The ministry is also requesting that the bereaved family members make contact with Ross at the Guyana Consulate at 16 Gray Street, St Clair, Port of Spain or on telephone number 868-622-2913.
Sookram and his wife Vidya Baichu had gone to Trinidad on a two week vacation at the home of their friend Melissa Deosaran, and it was last Thursday he started complaining of chest pains. The woman in an interview with the Trinidad Express indicated that they were talking at Deosaran’s Central workplace around 7.30 am when he complained of the pain. Deosaran had taken them there because she had to drop something off. Baichu said she gave Sookram two painkillers, believing he may have been tired from their travel, but it did not help.

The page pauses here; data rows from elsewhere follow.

(* ===== verification/Prelude.v ===== *)
(** * CloudOS orchestrator: verification library

    ** The program

    CloudOS runs containers as Kubernetes resources.  Its Go code has these parts
    ([m2] stands for [src/module2-orchestrator]):

    - two operators.  The CloudTask operator ([m2/controllers], with the resource
      and its webhook in [m2/api/v1]) turns a CloudTask into a pod, follows the
      pod's phase, retries and cleans up.  The TaskJob operator
      ([src/internal/controller], [src/api/v1]) does the same for jobs with
      dependencies.  Their programs are [m2/cmd/operator] and [src/cmd], and the
      methods that copy their resources [zz_generated.deepcopy.go] of both APIs;
    - an API in two versions that share JWT and a rate limiter in Redis
      ([m2/pkg/auth]).  The router of [m2/pkg/api/router.go] serves handlers
      ([m2/pkg/api/handlers]) that create, list, read and delete the CloudTasks of
      the caller's tenant in Kubernetes.  The gateway program
      ([m2/cmd/api-gateway]) serves the handlers of [m2/pkg/api/handlers.go],
      which submit tasks to the scheduler;
    - gRPC clients of the scheduler service ([m2/pkg/grpc]), one with retries and
      a circuit breaker, one without, and a mock;
    - a mock of the scheduler service with its program and load scenarios
      ([m2/pkg/mock], [m2/cmd/mock-scheduler]);
    - autoscaling ([m2/pkg/scaling]): the replica calculations, a publisher of the
      queue depth, a metrics collector;
    - the history of executions in PostgreSQL ([m2/pkg/storage]), events over
      Redis and to subscribers in the process ([m2/pkg/pubsub]), structured logs
      ([m2/pkg/logger], [m2/pkg/utils]) and Prometheus metrics ([m2/pkg/metrics],
      [m2/pkg/middleware]).

    The router's handlers write CloudTasks to the Kubernetes API server, the
    webhook defaults and checks them on the way in, and the operator reacts to what
    is stored; the server is the only state the three share.  The gateway program
    calls the scheduler through the interface of the gRPC clients.

    ** The model

    The Go code is embedded shallowly.  A function that has no effect is a Rocq
    function; one that calls the outside runs in [GoM W], which threads an
    outside world [W] and ends in [Ret] or [Panic] ([outcome]).  Errors are values
    of [option] or sum types, as the code returns them.  Integers of a fixed width
    are [Z] with [wrap] where the code's arithmetic can leave the range; floats
    are IEEE binary64 ([Float64]); strings are byte strings; maps are [gmap].
    The bytes of JSON documents and the lines of the logrus loggers are not
    modelled.  Where pointers or slices are shared, the sharing is modelled: the
    statuses of the mock client and the scheduler live in heaps, the subscriber
    lists in backing arrays with a capacity, and the resources that are copied in
    the memory of [Memory], with pointers, slices and maps.  A [main] function runs
    in [Proc W], which goes on or ends the process with a status.

    Code outside the repository is a type class parameter: [K8sTypes], [Client],
    [Clock], [Recorder], [OwnerRefs] (Kubernetes), [Admission] (what the server
    does to a spec), [JwtLib], [Redis], [KedaRedis], [Grpc], [GatewayLib] (the
    JSON decoder, and a conversion the sources call but do not have), [Probes], [TimeFormat], [FloatConv], [SqlDb] (PostgreSQL),
    [Zap], [Prom] (Prometheus), [PubSubEnv] (Redis, channels and the growth of
    slices), [RedisPing], [Sprintf], [RequestFields] (fields the sources use but do
    not declare), [Manager] (controller-runtime), [Logrus], [FlagVars] (flags of
    other packages), [Host] (the network of the gateway), [GoTypes] and
    [ApiMachinery] (the Kubernetes types inside the resources and their own
    methods).  [Module1Client] is the program's own interface; the three
    clients are instances of it, and the gateway is proved against it.  Classes
    whose names end in [Laws] and the [Frame] classes state the documented behaviour that the
    proofs use.  [ClientLaws] takes the API server at its word: reads are current
    (the manager's read cache is not modelled) and a call that fails has no
    effect.  A created pod is stored as defaulting and built-in admission leave it
    ([pod_spec_admitted]); mutating webhooks of other parties that rewrite pods are
    excluded.  Histories are open to others: users submit, edit and delete tasks and
    jobs ([cluster_step], [job_step], [cluster_env], [task_env]), and tenants may
    write the status of CloudTasks, as their role in [m2/config/rbac] allows; where a
    theorem needs a bound on what they write, it says so ([retry_counter_bounded],
    [no_task_forgotten]).  The status of TaskJobs is the controller's alone, as the
    roles in [src/config/rbac] have it.  The theorems hold for every instance; each has a witness on a
    concrete one ([MemKube] is an API server in memory, and the other files have
    small instances of their own), which also shows the laws can hold together.

    ** Files

    - [Prelude]: integers, the monad [GoM] with its Hoare-style [triple] and
      [preserves], the hint database [go] and shared tactics.
    - [GoStrings], [Regexp], [Float64], [GoTime]: what the program uses of Go's
      [strings], [strconv], [regexp], [float64] and [time].
    - [Kube]: object types and the client interface with its laws.
    - [CloudTaskApi]: [cloudtask_types.go], [cloudtask_webhook.go].
    - [CloudTaskController], [CloudTaskProofs]: [cloudtask_controller.go] and
      [pkg/utils/quantity.go]; [Reconcile] is composed of [reconcileDelete],
      [reconcileLive], [reconcilePod], [handlePhase] and [ensurePod], the blocks
      of the Go function between its early returns.
    - [TaskJobController], [TaskJobProofs]: [taskjob_types.go],
      [taskjob_controller.go] ([tj_Reconcile] is its [Reconcile]).
    - [MemKube]: the API server in memory.
    - [Validators]: [pkg/api/types.go], [task_validator.go].
    - [Http]: requests and response writers of [net/http].
    - [Auth]: [jwt.go], [middleware.go].  [RateLimiter]: [ratelimiter.go];
      [RateReset] has the termination of its [ResetTenantLimit].
    - [TaskHandler], [TaskHandlerProofs]: [task_handler.go].
    - [Router], [RouterProofs]: [health_handler.go], [router.go].
    - [Module1Client], [Module1Proofs]: [module1_client.go] and the message types
      of [client.go].
    - [Scaling]: [hpa_calculator.go].  [Keda]: [keda_scaler.go].
    - [MockScheduler]: [scheduler_service.go].  [Scenario]: [scenario_runner.go],
      the RPC handlers and the configuration of [cmd/mock-scheduler/main.go].
    - [Sql]: the statements the store uses and what they do to a table, with the
      schema of [config/postgres/migrations].  [Storage], [StorageProofs]:
      [pkg/storage].
    - [Logger]: [pkg/logger].  [Metrics]: [pkg/metrics], [pkg/middleware] and
      [metrics.go], [scaler.go] of [pkg/scaling].
    - [Module1Clients], [Module1ClientsProofs]: the interface, [RealClient] of
      [client.go] and [mock_client.go].
    - [ApiServer], [GatewayProofs]: [handlers.go], [cmd/api-gateway/main.go];
      [gw_serve] is the whole chain of a request.
    - [PubSub], [PubSubProofs]: [pkg/pubsub].
    - [WorkQueue]: the registration of both controllers and the work queue that
      calls their [Reconcile] functions.
    - [Memory]: pointers, slices and maps, what data denotes and reaches, and the
      contract of a deep copy.  [DeepCopy], [DeepCopyProofs]: the methods of both
      [zz_generated.deepcopy.go].
    - [Flags]: Go's package [flag].  [Process]: programs that end with a status,
      and [pkg/utils/logger.go].
    - [Operators], [OperatorsProofs]: [cmd/operator/main.go], [src/cmd/main.go],
      [groupversion_info.go] of both APIs, [SetupWithManager] of both controllers
      and [SetupWebhookWithManager].
    - [Programs]: the rest of [cmd/api-gateway/main.go] (flags, the wait for a
      signal, shutdown) and of [cmd/mock-scheduler/main.go].
    - [EndToEnd], [System]: the router and the operator together, for one task and
      for any history of the system.

    ** What the theorems show

    - CloudTask operator: one call touches only its task and that task's pod
      ([Reconcile_confined]); starting, deleting and following a pod do what they
      should on every branch ([Reconcile_starts_pod], [Reconcile_deletes],
      [updateStatusFromPod_reflects]); the pod is the one the spec asks for
      ([constructPod_deadline], [constructPod_labels]); over every history of the
      cluster the retry counter stays in bounds, up to what tenants write to it
      ([retry_counter_bounded]); a retry
      never gets a pod while the failed one is there
      ([retry_blocked_by_failed_pod]).  [admitted_well_formed] is the webhook's
      invariant.
    - Work queues: although the CloudTask controller drops every event that leaves
      the generation alone, a stored task is always queued or settled, over every
      history with crashes and restarts in which nobody else reopens a finished task
      ([no_task_forgotten]; [reopened_task_forgotten] is what happens otherwise;
      [no_job_forgotten] for jobs).  Both are instances of [queue_covers].
    - From the request to the pod: a task that the router answered with 201 gets,
      in its tenant's namespace, a pod with the image, command and arguments of
      the request ([created_task_runs]); and over every history of requests,
      calls of [Reconcile] and changes by the cluster nothing appears outside the
      namespaces of tenants with a valid token and those in which others create
      objects without the gateway ([tenant_footprint]).
    - Programs: for every answer of the libraries the operators start their
      manager only when what it needs was set up, and the status says how they
      ended ([operator_start_up], [manager_start_up]); the servers of the TaskJob
      operator are guarded unless the command line says otherwise
      ([manager_servers_guarded]); [gateway_main_served] and
      [mock_shutdown_terminates] are about the end of the other two programs.
    - Copies: a copied CloudTask shares exactly what its volume mounts point to
      ([CloudTask_DeepCopy_independent], [mount_propagation_aliased]); a copied
      list of jobs shares nothing ([TaskJobList_DeepCopy_independent]).
    - TaskJob operator: [dependencies_complete_first], [finished_job_is_final],
      [dependency_cycle_never_starts] are about histories in which users submit, edit
      and delete jobs;
      [syncStatus_reflects_pod] and [tj_Reconcile_panics_only_on_quantities]
      describe one call.
    - Gateway: tenants are isolated, from the handlers
      ([handlers_isolate_tenants]) to the whole router
      ([gateway_isolates_tenants]); tokens are sound and round-trip
      ([ValidateToken_sound], [GenerateToken_ValidateToken]); the limiter bounds
      and separates tenants ([minute_limit_enforced], [Allow_isolates_tenants])
      but the router never applies it ([rate_limit_never_applied]); creation,
      pagination and the accepted strings are characterised exactly
      ([CreateTask_stores_task], [paginate_exact], [ValidateTaskID_ok_iff] and its
      siblings, [gateway_webhook_agree]); [health_routes_panic],
      [missing_task_panics] and [unnamed_tasks_collide] describe failures;
      [ResetTenantLimit_terminates] is total correctness of a reset.
    - Gateway program: what reaches the scheduler is authorised and limited
      ([gateway_submits_authorised], [gateway_rate_limit]), and every answer of the
      create endpoint is characterised ([HandleCreateTask_answers]), for every
      implementation of the client interface;
      [submission_for_other_tenant] shows that the tenant of the body is free.
    - Storage: [GetTaskHistory_refines] relates the statement that is built to an
      abstract query; [store_rows_well_formed] is the invariant of the table;
      [RecordTaskCompletion_exact], [NewPostgresStore_attempts] and
      [GetRecentFailures_fails] describe single calls.
    - Publish/subscribe: [subscribers_refine] (arrays refine lists),
      [publish_delivers] (who gets an event, also when a context ends or a channel is
      closed half-way, [partial_delivery]), [queue_depth_roundtrip], and what an interleaved
      [Unsubscribe] does to a publication
      ([unsubscribe_race_skips_subscriber]).
    - Logging and metrics: [RequestLoggingMiddleware_spec],
      [log_writer_transparent], [metrics_writer_transparent],
      [MetricsHandler_spec], [RecoveryMiddleware_recovers],
      [panicking_request_not_counted]; the metrics are made once and given the
      labels they were declared with ([NewGatewayMetrics_once],
      [record_functions_return]).
    - Scheduler client: the breaker under every interleaving of its critical
      sections ([circuit_opens_only_after_failures],
      [half_open_tolerates_failures]), the attempts of one call
      ([call_attempts]), and their interplay
      ([refused_cancellations_open_circuit]).
    - Autoscaling: [CalculateDesiredReplicas_exact], [hpa_keda_agree],
      [MakeScalingDecision_sound]; the life cycle of the publisher
      ([keda_at_most_one_loop], [keda_stops_once], [publish_tick_mirrors_queue]).
    - Mock scheduler: [queue_depth_counts_goroutines] and, with cancellations,
      [cancelled_task_completes]; over it, [scenario_only_submits] and
      [stop_does_not_stop].

    ** Fuel and termination

    All functions are total.  [duration_loop] carries fuel; [duration_loop_fuel]
    proves that the length of the string is enough.  [connect_loop], [retry_loop]
    and [open_loop] recurse on the number of attempts, [deliver_loop] on the length
    of the slice it ranges over.  [reset_loop] of [ResetTenantLimit] follows Redis'
    scan cursor and carries fuel; [ResetTenantLimit_terminates] proves that some
    amount is enough for every state of the server, from the documented end of a
    scan ([ScanLaws]), and that more changes nothing.  Goroutines and loops that
    run for ever are step relations ([cluster_step], [job_step], [sched_step],
    [keda_step], [breaker_run], [store_step], [scenario_step], [loop_step],
    [sys_run], [mock_step]), one step per critical section or event.  [flag_parse] recurses on
    the arguments.

    ** Not modelled

    Generated protobuf messages and stubs; the read cache of the manager and the
    scheduling of its queue beyond [loop_step]; that a second signal ends an operator
    at once; the lines of the legacy loggers; the
    sizes of the connection pool; the redirects of [http.ServeMux] for paths that
    are not clean; [ServeMetrics] and the getters of the metrics collector; test
    utilities; the
    Python gateway under [src/gateway]. *)

From stdpp Require Export base tactics numbers list gmap sets strings pretty.
From stdpp Require Export relations fin_maps.
From Stdlib Require Export ZArith Lia.
(* ===== verification/GoTime.v ===== *)
(** * Go's [time.Duration]: [ParseDuration] and [Seconds]

    A duration is a signed 64-bit count of nanoseconds.  [parse_duration] is a
    transcription of [time.ParseDuration]: an optional sign and then one or more
    groups of decimal number and unit, with every overflow check.  The group
    loop carries fuel; [duration_loop_fuel] shows that the length of the string
    is enough, because every group consumes at least one byte.

    The lemma the components use is [deadline_of_whole_seconds]: a duration that
    is a whole number of seconds is reported exactly by [int64(d.Seconds())]. *)

From Stdlib Require Import Ascii Floats.SpecFloat.
From S2P Require Import Prelude GoStrings Float64.

Definition Nanosecond : Z := 1.
Definition Microsecond : Z := 1000 * Nanosecond.
Definition Millisecond : Z := 1000 * Microsecond.
Definition Second : Z := 1000 * Millisecond.
Definition Minute : Z := 60 * Second.
Definition Hour : Z := 60 * Minute.

(** [Duration.Seconds]: the whole seconds plus the fraction, as a float. *)
Definition duration_seconds (d : Z) : float64 :=
  f_add (f_of_Z (Z.quot d Second))
        (f_div (f_of_Z (Z.rem d Second)) (f_of_Z 1000000000)).

(** [int64(d.Seconds())]: a 64-bit duration has fewer than 2^34 seconds, so the
    conversion is in range. *)
Definition duration_int_seconds (d : Z) : Z := default 0 (f_trunc (duration_seconds d)).

(** ** [time.ParseDuration] *)

Definition unit_map (u : string) : option Z :=
  if decide (u = "ns") then Some Nanosecond
  else if decide (u = "us") then Some Microsecond
  else if decide (u = String "194" (String "181" "s")) then Some Microsecond
  else if decide (u = String "206" (String "188" "s")) then Some Microsecond
  else if decide (u = "ms") then Some Millisecond
  else if decide (u = "s") then Some Second
  else if decide (u = "m") then Some Minute
  else if decide (u = "h") then Some Hour
  else None.

(** The longest prefix of bytes satisfying [p], and the rest. *)
Fixpoint span (p : ascii -> bool) (s : string) : string * string :=
  match s with
  | EmptyString => ("", "")
  | String a s' =>
      if p a then let '(x, y) := span p s' in (String a x, y) else ("", s)
  end.

(** [leadingInt]: the value of a run of digits, [None] on overflow. *)
Fixpoint leading_int (x : Z) (ds : string) : option Z :=
  match ds with
  | EmptyString => Some x
  | String a ds' =>
      if decide (x > 2 ^ 63 / 10) then None
      else let x' := x * 10 + digit_val a in
           if decide (x' > 2 ^ 63) then None else leading_int x' ds'
  end.

(** [leadingFraction]: digits after the point are dropped once they overflow. *)
Fixpoint leading_fraction (x : Z) (scale : float64) (overflow : bool) (ds : string)
    : Z * float64 :=
  match ds with
  | EmptyString => (x, scale)
  | String a ds' =>
      if overflow then leading_fraction x scale true ds'
      else if decide (x > (2 ^ 63 - 1) / 10) then leading_fraction x scale true ds'
      else let y := x * 10 + digit_val a in
           if decide (y > 2 ^ 63) then leading_fraction x scale true ds'
           else leading_fraction y (f_mul scale (f_of_Z 10)) false ds'
  end.

Definition unit_char (a : ascii) : bool := negb (bool_decide (a = "."%char) || is_digit a).

(** One group: number, optional fraction, unit.  Gives the nanoseconds of the
    group and the rest of the string. *)
Definition duration_group (s : string) : option (Z * string) :=
  let '(ds, s1) := span is_digit s in
  match leading_int 0 ds with
  | None => None
  | Some v =>
      let '(f, scale, post, s2) :=
        match s1 with
        | String a s1' =>
            if decide (a = "."%char) then
              let '(fs, s2) := span is_digit s1' in
              let '(f, scale) := leading_fraction 0 (f_of_Z 1) false fs in
              (f, scale, bool_decide (fs <> ""), s2)
            else (0, f_of_Z 1, false, s1)
        | EmptyString => (0, f_of_Z 1, false, s1)
        end in
      if decide (ds = "" /\ post = false) then None
      else
        let '(u, s3) := span unit_char s2 in
        match (if decide (u = "") then None else unit_map u) with
        | None => None
        | Some unit =>
            if decide (v > 2 ^ 63 / unit) then None
            else
              let v1 := v * unit in
              let v2 :=
                if decide (f > 0) then
                  v1 + default 0 (f_trunc (f_mul (f_of_Z f) (f_div (f_of_Z unit) scale)))
                else v1 in
              if decide (f > 0 /\ v2 > 2 ^ 63) then None else Some (v2, s3)
        end
  end.

Fixpoint duration_loop (fuel : nat) (d : Z) (s : string) : option Z :=
  match s with
  | EmptyString => Some d
  | _ =>
      match fuel with
      | O => None
      | S fuel' =>
          match duration_group s with
          | None => None
          | Some (v, s') =>
              let d' := d + v in
              if decide (d' > 2 ^ 63) then None else duration_loop fuel' d' s'
          end
      end
  end.

Definition parse_duration (s : string) : option Z :=
  let '(neg, body) :=
    match s with
    | String a s' =>
        if decide (a = "-"%char) then (true, s')
        else if decide (a = "+"%char) then (false, s')
        else (false, s)
    | EmptyString => (false, s)
    end in
  if decide (body = "0") then Some 0
  else if decide (body = "") then None
  else
    match duration_loop (String.length body) 0 body with
    | None => None
    | Some d =>
        if neg : bool then Some (wrap 64 (- d))
        else if decide (d > 2 ^ 63 - 1) then None else Some d
    end.

(** ** Every group consumes a byte, so the fuel is enough *)

Lemma span_app p s x y : span p s = (x, y) -> s = x +:+ y /\ str_forall p x = true.
Proof.
  revert x y. induction s as [|a s IH]; simpl; intros x y; [naive_solver|].
  destruct (p a) eqn:Hp; [|naive_solver].
  destruct (span p s) as [x' y']. intros [= <- <-].
  destruct (IH x' y' eq_refl) as [-> H]. simpl. by rewrite Hp.
Qed.

Lemma span_length p s x y :
  span p s = (x, y) -> String.length s = (String.length x + String.length y)%nat.
Proof. intros [-> _]%span_app. by rewrite length_append. Qed.

Lemma duration_group_shorter s v s' :
  duration_group s = Some (v, s') -> (String.length s' < String.length s)%nat.
Proof.
  unfold duration_group. destruct (span is_digit s) as [ds s1] eqn:E1.
  apply span_length in E1. destruct (leading_int 0 ds); [|done].
  set (t := match s1 with String _ _ => _ | _ => _ end).
  assert (exists f sc post s2, t = (f, sc, post, s2) /\
    (String.length s2 <= String.length s1)%nat) as (f & sc & post & s2 & -> & Hl).
  { unfold t. destruct s1 as [|a s1']; [naive_solver|]. case_decide; [|naive_solver].
    destruct (span is_digit s1') as [fs s2] eqn:E2. apply span_length in E2.
    destruct (leading_fraction _ _ _ _). do 4 eexists. split; [done|]. simpl. lia. }
  case_decide; [done|]. destruct (span unit_char s2) as [u s3] eqn:E3.
  apply span_length in E3. case_decide as Hu; [done|].
  destruct (unit_map u); [|done]. repeat case_decide; intros; simplify_eq.
  all: destruct u; [done|]; simpl in E3; lia.
Qed.

Lemma duration_loop_fuel n m d s :
  (String.length s <= n)%nat -> (String.length s <= m)%nat ->
  duration_loop n d s = duration_loop m d s.
Proof.
  revert m d s. induction n as [|n IH]; intros [|m] d [|a s] Hn Hm; simpl in Hn, Hm;
    try done; try lia. simpl duration_loop.
  destruct (duration_group (String a s)) as [[v s']|] eqn:E; [|done].
  apply duration_group_shorter in E. simpl in E. case_decide; [done|]. apply IH; lia.
Qed.

(** ** Durations of one group, a number and a unit *)

Lemma span_all p s a t :
  str_forall p s = true -> p a = false ->
  span p (s +:+ String a t) = (s, String a t).
Proof.
  intros Hs Ha. induction s as [|b s IH].
  - rewrite append_nil_l. simpl. by rewrite Ha.
  - simpl in Hs. apply andb_true_iff in Hs as [Hb Hs].
    rewrite append_cons. simpl. by rewrite Hb, (IH Hs).
Qed.

Lemma digit_val_bounds a : is_digit a = true -> 0 <= digit_val a <= 9.
Proof.
  unfold is_digit, in_range, digit_val.
  change (nat_of_ascii "0") with 48%nat. change (nat_of_ascii "9") with 57%nat.
  rewrite andb_true_iff, !Nat.leb_le. lia.
Qed.

Lemma digits_val_ge ds acc :
  0 <= acc -> str_forall is_digit ds = true -> acc <= digits_val acc ds.
Proof.
  revert acc. induction ds as [|a ds IH]; intros acc Hacc Hd; simpl in *; [lia|].
  apply andb_true_iff in Hd as [Ha Hd]. pose proof (digit_val_bounds a Ha).
  etrans; [|apply IH; [lia|done]]. lia.
Qed.

Lemma leading_int_val ds acc :
  0 <= acc <= 2 ^ 63 -> str_forall is_digit ds = true ->
  leading_int acc ds =
    if decide (digits_val acc ds <= 2 ^ 63) then Some (digits_val acc ds) else None.
Proof.
  revert acc. induction ds as [|a ds IH]; intros acc Hacc Hd; simpl in Hd |- *.
  { by rewrite decide_True by lia. }
  apply andb_true_iff in Hd as [Ha Hd]. pose proof (digit_val_bounds a Ha) as Hb.
  pose proof (digits_val_ge ds (10 * acc + digit_val a) ltac:(lia) Hd) as Hg.
  assert (2 ^ 63 / 10 = 922337203685477580) as Ek by reflexivity.
  assert (2 ^ 63 = 9223372036854775808) as E63 by reflexivity.
  replace (acc * 10 + digit_val a) with (10 * acc + digit_val a) by lia.
  case_decide; [by rewrite decide_False by lia|].
  case_decide; [by rewrite decide_False by lia|].
  apply IH; [lia|done].
Qed.

(** A run of digits followed by one of the units [s], [m], [h]. *)
Lemma duration_group_simple ds u unit :
  ds <> "" -> str_forall is_digit ds = true ->
  u = "s"%char \/ u = "m"%char \/ u = "h"%char ->
  unit_map (String u "") = Some unit -> 0 < unit ->
  duration_group (ds +:+ String u "") =
    if decide (digits_val 0 ds > 2 ^ 63 / unit) then None
    else Some (digits_val 0 ds * unit, "").
Proof.
  intros Hne Hd Hu Hunit Hpos. unfold duration_group.
  assert (is_digit u = false /\ u <> "."%char /\ unit_char u = true) as (Hud & Hdot & Huc)
    by (destruct Hu as [->|[->| ->]]; done).
  rewrite span_all by done. rewrite leading_int_val by (done || lia).
  case_decide as Hv; cycle 1.
  { pose proof (Z.div_le_upper_bound (2 ^ 63) unit (2 ^ 63)). by rewrite decide_True by nia. }
  rewrite (decide_False (P := u = "."%char)) by done.
  rewrite decide_False by naive_solver.
  simpl span. rewrite Huc. cbn iota beta.
  rewrite decide_False by done. rewrite Hunit. case_decide; [done|].
  rewrite (decide_False (P := 0 > 0)) by lia.
  rewrite decide_False by lia. done.
Qed.

Lemma parse_duration_simple ds u unit :
  ds <> "" -> str_forall is_digit ds = true ->
  u = "s"%char \/ u = "m"%char \/ u = "h"%char ->
  unit_map (String u "") = Some unit -> 0 < unit ->
  parse_duration (ds +:+ String u "") =
    if decide (digits_val 0 ds * unit < 2 ^ 63) then Some (digits_val 0 ds * unit) else None.
Proof.
  intros Hne Hd Hu Hunit Hpos. unfold parse_duration.
  destruct ds as [|a ds]; [done|].
  assert (a <> "-"%char /\ a <> "+"%char) as [Hm Hp].
  { simpl in Hd. apply andb_true_iff in Hd as [Ha _]. by split; intros ->. }
  rewrite append_cons. rewrite (decide_False (P := a = "-"%char)), (decide_False (P := a = "+"%char)) by done.
  rewrite <- append_cons.
  rewrite decide_False.
  2: { intros E. apply (f_equal String.length) in E. rewrite length_append in E. simpl in E. lia. }
  rewrite decide_False by done.
  assert (forall d, duration_loop (String.length (String a ds +:+ String u "")) d
     (String a ds +:+ String u "") =
     match duration_group (String a ds +:+ String u "") with
     | Some (v, s') => if decide (d + v > 2 ^ 63) then None
                       else duration_loop (String.length (ds +:+ String u "")) (d + v) s'
     | None => None end) as Hloop by (intros d; reflexivity).
  rewrite Hloop, (duration_group_simple (String a ds) u unit) by done.
  set (n := digits_val 0 (String a ds)) in *.
  assert (0 <= n) by (apply digits_val_ge; [lia|done]).
  assert (2 ^ 63 / unit * unit <= 2 ^ 63 < (2 ^ 63 / unit + 1) * unit) as [Hlo Hhi].
  { pose proof (Z.div_mod (2 ^ 63) unit ltac:(lia)).
    pose proof (Z.mod_pos_bound (2 ^ 63) unit Hpos). lia. }
  case_decide as Hbig.
  - rewrite decide_False by nia. done.
  - rewrite Z.add_0_l, decide_False by nia. simpl duration_loop.
    destruct (String.length (ds +:+ String u "")).
    all: simpl; destruct (decide (n * unit < 2 ^ 63)).
    all: by rewrite ?decide_True, ?decide_False by lia.
Qed.

(** Whole seconds survive the trip through [float64]. *)
Lemma deadline_of_whole_seconds k :
  0 <= k < 2 ^ 53 -> duration_int_seconds (k * Second) = k.
Proof.
  intros Hk. unfold duration_int_seconds, duration_seconds.
  rewrite Z.quot_mul, Z.rem_mul by done.
  change (f_div (f_of_Z 0) (f_of_Z 1000000000)) with (S754_zero false).
  rewrite f_add_zero by done. by rewrite f_trunc_of_Z by lia.
Qed.

Example parse_duration_ex1 : parse_duration "5m" = Some (300 * Second).
Proof. vm_compute. reflexivity. Qed.
Example parse_duration_ex2 : parse_duration "-1.5h" = Some (- 5400 * Second).
Proof. vm_compute. reflexivity. Qed.
Example parse_duration_ex3 : parse_duration "1h15m30.918s" = Some (4530918 * Millisecond).
Proof. vm_compute. reflexivity. Qed.
Example parse_duration_ex4 : parse_duration "3000000h" = None.
Proof. vm_compute. reflexivity. Qed.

“He could not sit and he could not stand because the pain was getting to him more. It kept getting worse so we took him to the hospital (EWMSC),” Baichu told the newspaper. “When we got there, I went in with him and they took him straight to the place where they took blood and did tests. “When I went to register him now, they asked for ID and I gave them his passport. They told me he is not a Trinidadian resident and so all the services, we would have to pay for it.
“We asked them how much was the cost, they said they were not able to say, but whatever service they do we would have to pay for it.” Baichu is now calling on government to probe the incident, saying if Sookram had received help at the hospital he might still be alive. She said even while Sookram was grimacing from the chest pains, EWMSC medical staff told him to take a seat while they attended to other patients.
The wife said that Sookram had no known heart condition and had never experienced chest pains before. “I just want the government to look into it, because a lot of Guyanese come across here on vacation … and this could happen to anybody and the treatment that we got, I don’t want it for anybody else. I can’t understand how visitors can visit this country, go to the hospital and can’t get help. Maybe if they did not send us away, maybe there was a chance that he would still be alive.
“I am upset because it is a public hospital. People go to Guyana and anybody could go to the hospital and get treatment. Nobody is charged. I can’t understand how in a public hospital in this country, you have to pay for a service and their negligence is what caused his death.”